Так же вызывает сдержанный оптимизм тот факт, что лётчиков, у которых операторы первыми обнаруживают цель БОЛЬШИНСТВО. Лётчику летящему в 5 метрах от поверхности и вдруг обнаружившему цель остаётся только посочувствовать, как и оператору.. на разборе полётов, если доживут. Что же касается потребного времени для поиска и распознавания целей, то такие опыты ставились на этапе конкурсных испытаний Ми-28 и Ка-50. Ход этих испытаний многократно описывался, поэтому пересказывать нет смысла. Лётчик Ка-50 обнаруживал и распознавал одиночный танк с рубежа 5-6км на 20-50 сек быстрее экипажа Ми-28, на удалении 4 км время поиска было примерно одинаково, а с 3км Ми-28 продемонстрировал своё превосходство. Правда считается что на расстоянии 3км наземные комплексы ПВО справляются с такой целью как вертолёт гарантированно. Пилотирование вертолётов сосной схемы в принципе легче, особенно в условиях турбулентной атмосферы, характерной для приземных слоёв. О какой то особой утомляемости пилотов Ка-50 пока не известно. Сейчас сложно говорить как планировали применять Ка-50 и вообще, думал ли кто об этом, но необходимость специального вертолёта целеуказателя очевидна ещё вчера. Кстати, у Ка-50 в этом плане больше возможностей. На «камовских» ветолётах ещё на Ка-25 появилась система обмена информацией между вертолётами. Насколько мне известно у Ка-50 такая возможность тоже имеется, дело за «большим глазом, с большим ухом».

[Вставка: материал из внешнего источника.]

Lemma strcmp_loop_run s r1 t r2 :
  Forall is_char s → Forall is_char t → strcmp_loop (s ++ 0 :: r1) (t ++ 0 :: r2) = Ok (lex s t).
Proof.
  intros Hs. revert t. induction Hs as [|c s Hc Hs IH]; intros [|d t] Ht; simpl.
  - done.
  - inversion_clear Ht as [|? ? Hd Ht']. assert (Hn := char_of_nonzero _ Hd). change (char_of 0) with 0.
    repeat match goal with |- context [Z.ltb ?a ?b] => destruct (Z.ltb_spec a b) end; done || lia.
  - assert (Hn := char_of_nonzero _ Hc). change (char_of 0) with 0.
    rewrite (proj2 (Z.eqb_neq c _)), (proj2 (Z.eqb_neq (char_of c) 0)) by (destruct Hc; lia). simpl.
    repeat match goal with |- context [Z.ltb ?a ?b] => destruct (Z.ltb_spec a b) end; done || lia.
  - inversion_clear Ht as [|? ? Hd Ht'].
    rewrite (proj2 (Z.eqb_neq c 0)) by (destruct Hc; lia). simpl.
    destruct (Z.eqb_spec (char_of c) (char_of d)); [by apply IH|].
    repeat match goal with |- context [Z.ltb ?a ?b] => destruct (Z.ltb_spec a b) end; done || lia.
Qed.

Lemma lex_eq s t : Forall is_char s → Forall is_char t → lex s t = 0 ↔ s = t.
Proof.
  intros Hs. revert t. induction Hs as [|c s Hc Hs IH]; intros [|d t] Ht; simpl; try done.
  - case_match; naive_solver.
  - case_match; naive_solver.
  - inversion_clear Ht as [|? ? Hd Ht'].
    destruct (Z.eqb_spec (char_of c) (char_of d)) as [E|E].
    + apply char_of_inj in E; [|done..]. subst. rewrite IH by done. naive_solver.
    + case_match; naive_solver.
Qed.

Lemma lex_antisym s t : lex s t = - lex t s.
Proof.
  revert t. induction s as [|c s IH]; intros [|d t]; simpl; try done.
  - case_match; done.
  - case_match; done.
  - rewrite (Z.eqb_sym (char_of d)). destruct (Z.eqb_spec (char_of c) (char_of d)); [apply IH|].
    destruct (Z.ltb_spec (char_of c) (char_of d)), (Z.ltb_spec (char_of d) (char_of c)); lia.
Qed.

Lemma strchr_loop_low s rest ch pos :
  Forall is_char s → 0 ≤ ch < 128 →
  strchr_loop pos (s ++ 0 :: rest) ch = Ok ((λ i, pos + i) <$> first_index s ch).
Proof.
  intros Hs Hch. revert pos. induction Hs as [|c s Hc _ IH]; intros pos; simpl; [done|].
  rewrite (proj2 (Z.eqb_neq c 0)) by (destruct Hc; lia). unfold first_index. simpl.
  destruct (Z.eqb_spec (char_of c) ch) as [E|E]; rewrite char_of_low in E by done.
  - rewrite decide_True by done. simpl. do 2 f_equal. lia.
  - rewrite decide_False by done. rewrite IH. unfold first_index.
    destruct (list_find _ s) as [[i x]|]; simpl; [do 2 f_equal; lia|done].
Qed.

Lemma strchr_loop_high s rest ch pos :
  Forall is_char s → 128 ≤ ch < 256 → strchr_loop pos (s ++ 0 :: rest) ch = Ok None.
Proof.
  intros Hs Hch. revert pos. induction Hs as [|c s Hc _ IH]; intros pos; simpl; [done|].
  rewrite (proj2 (Z.eqb_neq c 0)) by (destruct Hc; lia).
  rewrite (proj2 (Z.eqb_neq (char_of c) ch)) by (by apply char_of_high). apply IH.
Qed.

Lemma strrchr_loop_run s rest ch pos lst :
  Forall is_char s → 0 ≤ ch < 128 →
  strrchr_loop pos lst (s ++ 0 :: rest) ch =
    Ok (match last_index s ch with Some i => Some (pos + i) | None => lst end).
Proof.
  intros Hs Hch. revert pos lst. induction Hs as [|c s Hc _ IH]; intros pos lst; simpl; [done|].
  rewrite (proj2 (Z.eqb_neq c 0)) by (destruct Hc; lia). rewrite IH.
  unfold last_index, first_index. rewrite reverse_cons.
  destruct (list_find (λ x, x = ch) (reverse s)) as [[i x]|] eqn:E.
  - erewrite list_find_app_l by done. simpl. do 2 f_equal. lia.
  - rewrite list_find_app_r by done. simpl. destruct (Z.eqb_spec (char_of c) ch) as [E'|E']; rewrite char_of_low in E' by done.
    + rewrite decide_True by done. simpl. rewrite length_reverse. do 2 f_equal. lia.
    + by rewrite decide_False.
Qed.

цитата -  *С точки зрения современных тенденций в конструировании кабин самым существенным недостатком такой кабины можно пожалуй назвать большое инфракрасное излучение, которое пропускает такой фонарь из кабины.  Именно поэтому американцы на «Апаче», а затем и милевцы на Ми-28 сделали остекление кабины максимально плоским, чтобы снизить ИК-излучение.* Очень любопытная и свежая мысль.. так что же так там в кабинах греется, что через выпуклые стёкла Ми-24 прёт ИК излучение.. да ещё, «большое инфракрасное излучение»!!!? Больше чем у двигателей!!? Нафига тогда паряться со всякими «Липами», АСО, ЭВУ, экранировали бы выхлопные трубы двигателей плоскими стёклами и летали бы распевая и поплёвыя на врагов с ракетами наводящимися по ИК-излучению цели.

цитата - *Вертолеты эти создавались в одно время и есть большое подозрение, что большая часть оборудования у них однотипна.*  Ну не совсем, всё таки Ка-50 более автоматизированный вертолёт, и лётчик на нём должен быть более грамотным. И получать за это более высокую зарплату  :) 

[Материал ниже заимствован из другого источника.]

(* ===== verification/Interrupt.v ===== *)
(** * Interrupts and descriptors ([kernel/interrupt.c], [userprog/tss.c])

    The interrupt flag as the C code drives it (bit 9 of EFLAGS), the
    interrupt descriptor table it builds, the handler table behind it, and the
    segment descriptors [tss_init] installs.  Addresses of assembly entry
    points are parameters: they are fixed by the linker. *)

From S2P Require Import Prelude.

(** ** The interrupt flag *)

Inductive intr_status := INTR_OFF | INTR_ON.

#[export] Instance intr_status_eq_dec : EqDecision intr_status.
Proof. solve_decision. Defined.

Definition EFLAGS_IF : Z := 512.

(** The processor's [cli] and [sti]. *)
Definition cli (eflags : Z) : Z := Z.ldiff eflags EFLAGS_IF.
Definition sti (eflags : Z) : Z := Z.lor eflags EFLAGS_IF.

Definition intr_get_status (eflags : Z) : intr_status :=
  if Z.land EFLAGS_IF eflags =? 0 then INTR_OFF else INTR_ON.

Definition intr_enable (eflags : Z) : intr_status * Z :=
  match intr_get_status eflags with
  | INTR_ON => (INTR_ON, eflags)
  | INTR_OFF => (INTR_OFF, sti eflags)
  end.

Definition intr_disable (eflags : Z) : intr_status * Z :=
  match intr_get_status eflags with
  | INTR_ON => (INTR_ON, cli eflags)
  | INTR_OFF => (INTR_OFF, eflags)
  end.

Definition intr_set_status (status : intr_status) (eflags : Z) : intr_status * Z :=
  match status with
  | INTR_ON => intr_enable eflags
  | INTR_OFF => intr_disable eflags
  end.

(** ** Gate descriptors *)

Definition IDT_DESC_CNT : Z := 129.
Definition SELECTOR_K_CODE : Z := 8.
Definition SELECTOR_K_STACK : Z := 16.
Definition IDT_DESC_ATTR_DPL0 : Z := 142.
Definition IDT_DESC_ATTR_DPL3 : Z := 238.

Record gate_desc := Gate {
  func_offset_low_word : Z;
  selector : Z;
  dcount : Z;
  attribute : Z;
  func_offset_high_word : Z
}.

Definition make_idt_desc (attr function : Z) : gate_desc :=
  Gate (u16 (Z.land function 65535)) SELECTOR_K_CODE 0 (u8 attr)
       (u16 (Z.shiftr (Z.land function 4294901760) 16)).

(** [for (i = 0; i < IDT_DESC_CNT; i++) make_idt_desc(&idt[i], DPL0, intr_entry_table[i])]. *)
Fixpoint fill_gates (n : nat) (i : Z) (intr_entry_table : list Z) (idt : list gate_desc)
  : res (list gate_desc) :=
  match n with
  | O => Ok idt
  | S n' =>
      let? f := rd intr_entry_table i in
      let? idt' := wr idt i (make_idt_desc IDT_DESC_ATTR_DPL0 f) in
      fill_gates n' (i + 1) intr_entry_table idt'
  end.

Definition idt_desc_init (intr_entry_table : list Z) (syscall_handler : Z)
  (idt : list gate_desc) : res (list gate_desc) :=
  let lastindex := IDT_DESC_CNT - 1 in
  let? idt' := fill_gates (Z.to_nat IDT_DESC_CNT) 0 intr_entry_table idt in
  wr idt' lastindex (make_idt_desc IDT_DESC_ATTR_DPL3 syscall_handler).

(** The handler table [idt_table]; [uint8_t vector_no] may exceed it. *)
Definition register_handler (vector_no function : Z) (idt_table : list Z) : res (list Z) :=
  wr idt_table (u8 vector_no) function.

(** The handler [kernel.S] calls for a vector. *)
Definition dispatch (idt_table : list Z) (vec_nr : Z) : res Z := rd idt_table vec_nr.

(** The two spurious vectors are ignored; any other one prints and hangs. *)
Definition general_intr_handler (vec_nr : Z) : res unit :=
  if (vec_nr =? 39) || (vec_nr =? 47) then Ok tt else Spin.

(** [idtr] operand: 16 bits of limit, 32 of base. *)
Definition idt_operand (idt_addr : Z) : Z :=
  Z.lor (IDT_DESC_CNT * 8 - 1) (Z.shiftl (u32 idt_addr) 16).

(** [pic_init] as the port writes it performs, in order. *)
Definition pic_init : list (Z * Z) :=
  [(32, 17); (33, 32); (33, 4); (33, 1);
   (160, 17); (161, 40); (161, 2); (161, 1);
   (33, 248); (161, 191)].

(** How the processor reads a gate back. *)
Definition gate_offset (g : gate_desc) : Z :=
  func_offset_low_word g + func_offset_high_word g * 65536.
Definition gate_dpl (g : gate_desc) : Z := Z.land (Z.shiftr (attribute g) 5) 3.

(** ** Segment descriptors *)

Record gdt_desc := Desc {
  limit_low_word : Z;
  base_low_word : Z;
  base_mid_byte : Z;
  attr_low_byte : Z;
  limit_high_attr_high : Z;
  base_high_byte : Z
}.

Definition make_gdt_desc (desc_addr limit attr_low attr_high : Z) : gdt_desc :=
  Desc (u16 (Z.land limit 65535))
       (u16 (Z.land desc_addr 65535))
       (u8 (Z.shiftr (Z.land desc_addr 16711680) 16))
       (u8 attr_low)
       (u8 (Z.shiftr (Z.land limit 983040) 16 + u8 attr_high))
       (u8 (Z.shiftr desc_addr 24)).

Definition desc_base (d : gdt_desc) : Z :=
  base_low_word d + base_mid_byte d * 65536 + base_high_byte d * 16777216.
Definition desc_limit (d : gdt_desc) : Z :=
  limit_low_word d + (limit_high_attr_high d mod 16) * 65536.

(** ** Lemmas *)

Lemma intr_get_status_bit f :
  intr_get_status f = if Z.testbit f 9 then INTR_ON else INTR_OFF.
Proof.
  unfold intr_get_status. rewrite (testbit_land_pow2 f 9) by lia.
  rewrite Z.land_comm. change (Z.shiftl 1 9) with EFLAGS_IF. by destruct (_ =? _).
Qed.

Lemma cli_off f : intr_get_status (cli f) = INTR_OFF.
Proof.
  rewrite intr_get_status_bit. unfold cli. rewrite Z.ldiff_spec.
  change (Z.testbit EFLAGS_IF 9) with true. by rewrite andb_false_r.
Qed.

Lemma sti_on f : intr_get_status (sti f) = INTR_ON.
Proof.
  rewrite intr_get_status_bit. unfold sti. rewrite Z.lor_spec.
  change (Z.testbit EFLAGS_IF 9) with true. by rewrite orb_true_r.
Qed.

Lemma intr_disable_off f : intr_get_status (intr_disable f).2 = INTR_OFF.
Proof. unfold intr_disable. destruct (intr_get_status f) eqn:E; [done|apply cli_off]. Qed.

Lemma intr_set_status_get st f : intr_get_status (intr_set_status st f).2 = st.
Proof.
  destruct st; simpl; [apply intr_disable_off|].
  unfold intr_enable. destruct (intr_get_status f) eqn:E; [apply sti_on|done].
Qed.

(** Only the interrupt flag ever changes. *)
Lemma intr_set_status_other st f n :
  n ≠ 9 → 0 ≤ n → Z.testbit (intr_set_status st f).2 n = Z.testbit f n.
Proof.
  intros Hn Hp. assert (Z.testbit EFLAGS_IF n = false) as E.
  { change EFLAGS_IF with (2 ^ 9). apply Z.pow2_bits_false. done. }
  destruct st; simpl; unfold intr_enable, intr_disable; destruct (intr_get_status f);
    unfold cli, sti; simpl; rewrite ?Z.ldiff_spec, ?Z.lor_spec, ?E; simpl;
    by rewrite ?andb_true_r, ?orb_false_r.
Qed.

(** Disable, work that leaves the flag alone, restore: the flag is back. *)
Lemma intr_section f :
  (intr_set_status (intr_disable f).1 (intr_disable f).2).2 = f.
Proof.
  unfold intr_disable. destruct (intr_get_status f) eqn:E; simpl.
  - unfold intr_disable. by rewrite E.
  - unfold intr_enable. rewrite cli_off. simpl. apply Z.bits_inj'. intros n Hn.
    unfold sti, cli. rewrite Z.lor_spec, Z.ldiff_spec.
    destruct (decide (n = 9)) as [->|Hne].
    + rewrite intr_get_status_bit in E. destruct (Z.testbit f 9); [|done]. by destruct (Z.testbit EFLAGS_IF 9).
    + change EFLAGS_IF with (2 ^ 9). rewrite Z.pow2_bits_false by done.
      by rewrite andb_true_r, orb_false_r.
Qed.

#[export] Hint Rewrite cli_off sti_on intr_disable_off intr_set_status_get intr_section : kern.

Lemma land_low z k : 0 ≤ k → Z.land z (Z.ones k) = z mod 2 ^ k.
Proof. intros. by apply Z.land_ones. Qed.

(** A field of [z]: [k] bits from bit [sh]. *)
Lemma land_field z sh k :
  0 ≤ sh → 0 ≤ k → Z.shiftr (Z.land z (Z.shiftl (Z.ones k) sh)) sh = (z / 2 ^ sh) mod 2 ^ k.
Proof.
  intros Hs Hk. rewrite Z.shiftr_land, Z.shiftr_shiftl_l by done.
  rewrite Z.sub_diag, Z.shiftl_0_r, Z.land_ones, Z.shiftr_div_pow2 by done. done.
Qed.

Lemma gate_offset_make attr f : gate_offset (make_idt_desc attr f) = u32 f.
Proof.
  unfold gate_offset, make_idt_desc. simpl.
  change 4294901760 with (Z.shiftl (Z.ones 16) 16). change 65535 with (Z.ones 16).
  rewrite land_field, land_low by lia. change (2 ^ 16) with 65536. zsolve.
Qed.

Lemma fill_gates_spec n i tbl idt :
  0 ≤ i → i + Z.of_nat n ≤ Z.of_nat (length tbl) → i + Z.of_nat n ≤ Z.of_nat (length idt) →
  ∃ idt', fill_gates n i tbl idt = Ok idt' ∧ length idt' = length idt ∧
    (∀ j f, i ≤ j < i + Z.of_nat n → tbl !! Z.to_nat j = Some f →
       idt' !! Z.to_nat j = Some (make_idt_desc IDT_DESC_ATTR_DPL0 f)) ∧
    (∀ j, 0 ≤ j < i → idt' !! Z.to_nat j = idt !! Z.to_nat j).
Proof.
  revert i idt. induction n as [|n IH]; intros i idt Hi Ht Hd; simpl.
  { exists idt. split_and!; [done|done|intros; lia|done]. }
  destruct (rd_total tbl i) as (f & Hr & Hf); [lia|]. rewrite Hr. simpl.
  rewrite wr_Ok by lia. simpl.
  destruct (IH (i + 1) (<[Z.to_nat i := make_idt_desc IDT_DESC_ATTR_DPL0 f]> idt))
    as (idt' & -> & Hl & Hin & Hlo); [lia|lia|rewrite length_insert; lia|].
  rewrite length_insert in Hl. exists idt'. split_and!; [done|done| |].
  - intros j g Hj Hg. destruct (decide (j = i)) as [->|Hne]; [|apply Hin; [lia|done]].
    rewrite Hlo, insert_lookup_Z, decide_True by lia || done. congruence.
  - intros j Hj. rewrite Hlo by lia. rewrite insert_lookup_Z, decide_False by lia. done.
Qed.

(** ** Properties *)

(** The critical-section idiom [old = intr_disable(); ...;
    intr_set_status(old)] runs with interrupts off and gives back exactly the
    EFLAGS it found. *)
Theorem intr_critical_section (f : Z) :
  intr_get_status (intr_disable f).2 = INTR_OFF ∧
  (intr_disable f).1 = intr_get_status f ∧
  (intr_set_status (intr_disable f).1 (intr_disable f).2).2 = f.
Proof.
  split_and!; [apply intr_disable_off| |apply intr_section].
  unfold intr_disable. by destruct (intr_get_status f).
Qed.

(** [idt_desc_init] installs, for every vector but the last, a DPL 0 gate to
    its assembly entry, and at vector 0x80 a DPL 3 gate to [syscall_handler]:
    user code can enter the kernel through the system call and nothing else. *)
Theorem idt_desc_init_gates (tbl : list Z) (idt : list gate_desc) (sys : Z) :
  length tbl = 129%nat → length idt = 129%nat → Forall (λ f, 0 ≤ f < 4294967296) tbl →
  0 ≤ sys < 4294967296 →
  ∃ idt', idt_desc_init tbl sys idt = Ok idt' ∧ length idt' = 129%nat ∧
    (∀ v f, 0 ≤ v < 128 → tbl !! Z.to_nat v = Some f →
       ∃ g, idt' !! Z.to_nat v = Some g ∧ gate_offset g = f ∧ gate_dpl g = 0 ∧
            selector g = SELECTOR_K_CODE) ∧
    ∃ g, idt' !! Z.to_nat 128 = Some g ∧ gate_offset g = sys ∧ gate_dpl g = 3 ∧
         selector g = SELECTOR_K_CODE.
Proof.
  intros Ht Hd Hr Hs. unfold idt_desc_init, IDT_DESC_CNT.
  destruct (fill_gates_spec (Z.to_nat 129) 0 tbl idt) as (idt1 & -> & Hl & Hin & _); [lia|lia|lia|].
  cbn [rbind]. rewrite wr_Ok by lia. eexists. split_and!; [done|rewrite length_insert; lia| |].
  - intros v f Hv Hf. rewrite insert_lookup_Z, decide_False by lia.
    exists (make_idt_desc IDT_DESC_ATTR_DPL0 f). split_and!; [apply Hin; [lia|done]| |done|done].
    rewrite gate_offset_make, u32_small; [done|]. exact (Forall_lookup_1 _ _ _ _ Hr Hf).
  - exists (make_idt_desc IDT_DESC_ATTR_DPL3 sys).
    rewrite insert_lookup_Z, decide_True by lia. split_and!; [done| |done|done].
    by rewrite gate_offset_make, u32_small.
Qed.

Lemma idt_desc_init_gates_witness :
  ∃ idt', idt_desc_init (replicate 129 4096) 8192 (replicate 129 (Gate 0 0 0 0 0)) = Ok idt' ∧
    length idt' = 129%nat ∧
    (∀ v f, 0 ≤ v < 128 → replicate 129 4096 !! Z.to_nat v = Some f →
       ∃ g, idt' !! Z.to_nat v = Some g ∧ gate_offset g = f ∧ gate_dpl g = 0 ∧
            selector g = SELECTOR_K_CODE) ∧
    ∃ g, idt' !! Z.to_nat 128 = Some g ∧ gate_offset g = 8192 ∧ gate_dpl g = 3 ∧
         selector g = SELECTOR_K_CODE.
Proof.
  apply (idt_desc_init_gates (replicate 129 4096) (replicate 129 (Gate 0 0 0 0 0)) 8192).
  - reflexivity.
  - reflexivity.
  - apply Forall_replicate. lia.
  - lia.
Defined.

(** A descriptor built by [make_gdt_desc] decodes, the way the processor
    reassembles its scattered fields, to the base and the 20-bit limit it was
    given. *)
Theorem make_gdt_desc_decodes (base limit lo hi : Z) :
  0 ≤ base < 4294967296 → 0 ≤ limit < 1048576 → hi mod 16 = 0 →
  desc_base (make_gdt_desc base limit lo hi) = base ∧
  desc_limit (make_gdt_desc base limit lo hi) = limit.
Proof.
  intros Hb Hl Hh. unfold desc_base, desc_limit, make_gdt_desc. simpl.
  change 65535 with (Z.ones 16).
  change 16711680 with (Z.shiftl (Z.ones 8) 16). change 983040 with (Z.shiftl (Z.ones 4) 16).
  rewrite !land_low, !land_field, Z.shiftr_div_pow2 by lia.
  change (2 ^ 16) with 65536. change (2 ^ 8) with 256. change (2 ^ 4) with 16.
  change (2 ^ 24) with 16777216. split; zsolve.
Qed.

Lemma make_gdt_desc_decodes_witness :
  desc_base (make_gdt_desc 3221234567 107 137 128) = 3221234567 ∧
  desc_limit (make_gdt_desc 3221234567 107 137 128) = 107.
Proof. apply (make_gdt_desc_decodes 3221234567 107 137 128); [lia|lia|reflexivity]. Defined.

цитата - *При этом рассматривать наличие каких-то дополнительных мест для эвакуации личного состава в качестве неоспоримого плюса над вертолетом, такого места не имеющего, по меньшей мере несерьезно.* Полностью с тобой согласен! Забавно, что создавая боевой вертолёт ОКБ Миля снова выдало транспортно-боевой, или скорее боево-транспортный вертолёт! Уроки Ми-24 ничему не научили? Хотя есть информация, что это место образовалось на Ми-28 из-за конструкционных проблем, было бы интересно узнать мнение специалиста.

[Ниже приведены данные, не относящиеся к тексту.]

Lemma run_semadown_take s l o sm k lk :
  Inv s → tasks s !! cur s = Some k → status k = TASK_RUNNING →
  kstack k = [FSemaDown (lock_sema l) o; FLockAcq l] →
  locks s !! l = Some lk → semas s !! lock_sema l = Some sm → lock_ok (tasks s) l lk sm →
  value sm ≠ 0 → step_ok ARun s.
Proof.
  intros HI Hk Hr Hst Hlk Hsm [N W C K] Hv.
  destruct C as [(Hv1 & -> & Hno)|[(? & _)|(? & _)]]; [|done..].
  unfold step_ok. simpl. assert (stack_of s (cur s) = kstack k) as -> by (unfold stack_of; by rewrite Hk). rewrite Hst. simpl.
  unfold sema_down_loop. krun. rewrite Hsm. simpl. rewrite Hv1. simpl. rewrite Hk. simpl.
  rewrite ASSERT_true by done. simpl. eexists. split; [reflexivity|]. split; [|done].
  eapply inv_cur; simpl; eauto; simpl; rewrite ?Hst; simpl; try done.
  { constructor. eauto. }
  { intros Hi. pose proof (to_idle _ _ _ (c_task _ (i_core _ HI) _ _ Hk) Hi) as Hx. rewrite Hst in Hx. inversion Hx. }
  intros l' lk' Hl'. destruct (decide (l' = l)) as [->|Hne].
  - assert (lk' = Lock NULL 0) as -> by congruence.
    rewrite lookup_insert_eq. eexists. split; [reflexivity|]. split; simpl; try done.
    + intros t. rewrite (who_insert_same _ _ _ k); [apply W|done|]. unfold waits, asleep. simpl. by rewrite Hr.
    + right; right. split_and!; try done. exists (cur s). intros t. rewrite who_insert. unfold token at 1. simpl.
      case_decide; [|naive_solver]. subst. by rewrite Z.eqb_refl.
  - rewrite lookup_insert_ne by (by apply lock_sema_ne). eapply (other_locks s k _ l); eauto; [apply HI|].
    apply run_quiet; unfold token; simpl; rewrite ?Hst; simpl; try done.
    + rewrite lock_sema_eqb. apply Z.eqb_neq. congruence.
    + apply Z.eqb_neq. congruence.
Qed.

(** The running thread goes to sleep or back to the queue before [schedule]. *)
Lemma core_leave s s1 k k' :
  Inv s → tasks s !! cur s = Some k → status k = TASK_RUNNING →
  tasks s1 = <[cur s := k']> (tasks s) → cur s1 = cur s → idle_thread s1 = idle_thread s →
  locks s1 = locks s → stack_magic k' = stack_magic k → shape (locks s) (kstack k') →
  (status k' = TASK_BLOCKED ∧ thread_ready_list s1 = thread_ready_list s ∨
   status k' = TASK_READY ∧ thread_ready_list s1 = thread_ready_list s ++ [cur s]) →
  (cur s = idle_thread s → idle_shape (kstack k')) →
  (cur s ≠ idle_thread s → status k' = TASK_BLOCKED →
    ∃ l o, is_Some (locks s !! l) ∧ kstack k' = [FBlock INTR_OFF; FSemaDown (lock_sema l) o; FLockAcq l]) →
  (cur s = idle_thread s → status k' = TASK_BLOCKED → ∃ o, kstack k' = [FBlock o]) →
  (∀ l lk, locks s !! l = Some lk →
    ∃ sm, semas s1 !! lock_sema l = Some sm ∧ lock_ok (<[cur s := k']> (tasks s)) l lk sm) →
  Core s1.
Proof.
  intros [HC _ _] Hk Hr Ht Hc Hi Hl Hm Hsh Hst Hid Hb Hbi Hlk.
  assert (Hnin : cur s ∉ thread_ready_list s) by (intros (? & ? & ?)%(c_ready _ HC); congruence).
  eapply (core_upd s s1 (cur s) k k'); rewrite ?Hc, ?Hi, ?Hl, ?Ht; eauto.
  - intros. by eapply (c_run _ HC).
  - destruct Hst as [[_ ->]|[_ ->]]; [apply (c_nodup _ HC)|].
    apply NoDup_app. split_and!; [apply (c_nodup _ HC)|set_solver|apply NoDup_singleton].
  - destruct Hst as [[_ ->]|[_ ->]]; set_solver.
  - destruct Hst as [[-> ->]|[-> ->]]; set_solver.
  - split; rewrite ?Hi, ?Hl, ?Hm; auto; [by eapply (c_task _ HC)|naive_solver].
Qed.

Lemma locked_sleep s l o sm k lk :
  status k = TASK_RUNNING → tasks s !! cur s = Some k →
  kstack k = [FSemaDown (lock_sema l) o; FLockAcq l] → lock_ok (tasks s) l lk sm → value sm = 0 →
  lock_ok (<[cur s := set_kstack (FBlock INTR_OFF :: kstack k) (set_status TASK_BLOCKED k)]> (tasks s)) l lk
    (Sema (value sm) (waiters sm ++ [cur s])).
Proof.
  intros Hr Hk Hst [N W C K] Hv.
  assert (Hnin : cur s ∉ waiters sm).
  { rewrite W. intros (k' & Hk' & Hw). rewrite Hk in Hk'. injection Hk' as <-.
    unfold waits, asleep in Hw. by rewrite Hr in Hw. }
  split; simpl.
  - apply NoDup_app. split_and!; [done|set_solver|apply NoDup_singleton].
  - intros t. rewrite who_insert, elem_of_app, W, list_elem_of_singleton.
    case_decide as E; [|naive_solver]. subst. unfold waits, asleep. simpl. rewrite Hst, Z.eqb_refl. naive_solver.
  - eapply lock_case_ext; [|exact C]. intros t. apply (who_insert_same _ _ _ k); [done|].
    unfold token. simpl. by rewrite Hst.
  - lia.
Qed.

Lemma run_semadown_sleep s l o sm k lk :
  Inv s → tasks s !! cur s = Some k → status k = TASK_RUNNING →
  kstack k = [FSemaDown (lock_sema l) o; FLockAcq l] →
  locks s !! l = Some lk → semas s !! lock_sema l = Some sm → lock_ok (tasks s) l lk sm →
  value sm = 0 → step_ok ARun s.
Proof.
  intros HI Hk Hr Hst Hlk Hsm Hlo Hv.
  assert (Hnin : cur s ∉ waiters sm).
  { rewrite (lo_waits _ _ _ _ Hlo). intros (k' & Hk' & Hw). rewrite Hk in Hk'. injection Hk' as <-.
    unfold waits, asleep in Hw. by rewrite Hr in Hw. }
  assert (Hsf : stack_of s (cur s) = kstack k) by (unfold stack_of; by rewrite Hk).
  assert (Hoff : intr_get_status (kflags s) = INTR_OFF) by (apply HI; by rewrite Hsf, Hst).
  pose proof (to_idle _ _ _ (c_task _ (i_core _ HI) _ _ Hk)) as Hidl.
  assert (Hni : cur s ≠ idle_thread s) by (intros Hi; apply Hidl in Hi; rewrite Hst in Hi; inversion Hi).
  unfold step_ok. simpl. rewrite Hsf, Hst. simpl.
  unfold sema_down_loop, thread_block. krun. rewrite Hsm. simpl. rewrite Hv. simpl.
  unfold elem_in. rewrite bool_decide_false by done. rewrite !ASSERT_true by done. simpl.
  rewrite Hk. simpl. rewrite lookup_insert_eq. simpl. rewrite insert_insert_eq.
  unfold intr_disable. rewrite Hoff. simpl.
  match goal with |- context [schedule _ ?x] => destruct (schedule_spec addr_v2p x) as (s' & E & HI' & W) end;
    [|done|rewrite E; exists s'; split; [done|]; split; [done|];
      intros h Hh; eapply held_same; [|exact Hh]; apply (sw_locks _ _ W)].
  eapply (core_leave s _ k); simpl; eauto; simpl; rewrite ?Hst; try done.
  - constructor. eauto.
  - naive_solver.
  - intros l' lk' Hl'. destruct (decide (l' = l)) as [->|Hne].
    + rewrite lookup_insert_eq. eexists. split; [reflexivity|]. assert (lk' = lk) as -> by congruence.
      rewrite <-Hv, <-Hst. by eapply locked_sleep.
    + rewrite lookup_insert_ne by (by apply lock_sema_ne). eapply (other_locks s k _ l); eauto; [apply HI|].
      unfold quiet, waits, pending, token, asleep. simpl. rewrite Hst, Hr. simpl.
      rewrite lock_sema_eqb, (proj2 (Z.eqb_neq l l')) by congruence. done.
Qed.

цитата - *Из всего вышесказанного на мой взгляд вытекает, неоспоримое преимущество боевого вертолета с экипажем из двух человек, если этот вертолет не оптимизирован на ведение только воздушных боев*.
А на мой взгляд из вышесказанного ничего не вытекает! По моему, на данный момент нам не нужны ни Ми-28, ни Ка-50, а нужен простой и дешёвый лёгкий боевой вертолёт. Как раз в этом направлении движется Казанский вертолётный завод экспериментируя с «Ансатом». Однако, в случае более серьёзной угрозы, чем группы непокорных горцев, мы рискуем вновь остаться с голой…рукой.

----------


## Anonymous

Вот кое что из недавнего.

Цельный вечер положил на чтение.  Башка трещить

Помоему на этом форуме схлестнулась парочка, (а может быть даже и не парочка)сабжей имеющих прямое касательство к программам:

http://www.avia.ru/cgi/discshow.cgi?...topiccount=291

----------


## Котков Андрей

Насчет Ка-50 в Чечне беседовал как-то с майором. служившем на Ми-8 в Грозном-Северном (был "праваком" у Майданова, но потом сам сел на другую машину камандиром) так вот его мнение о командировке Ка-50 было так скажем довольно противоречиво.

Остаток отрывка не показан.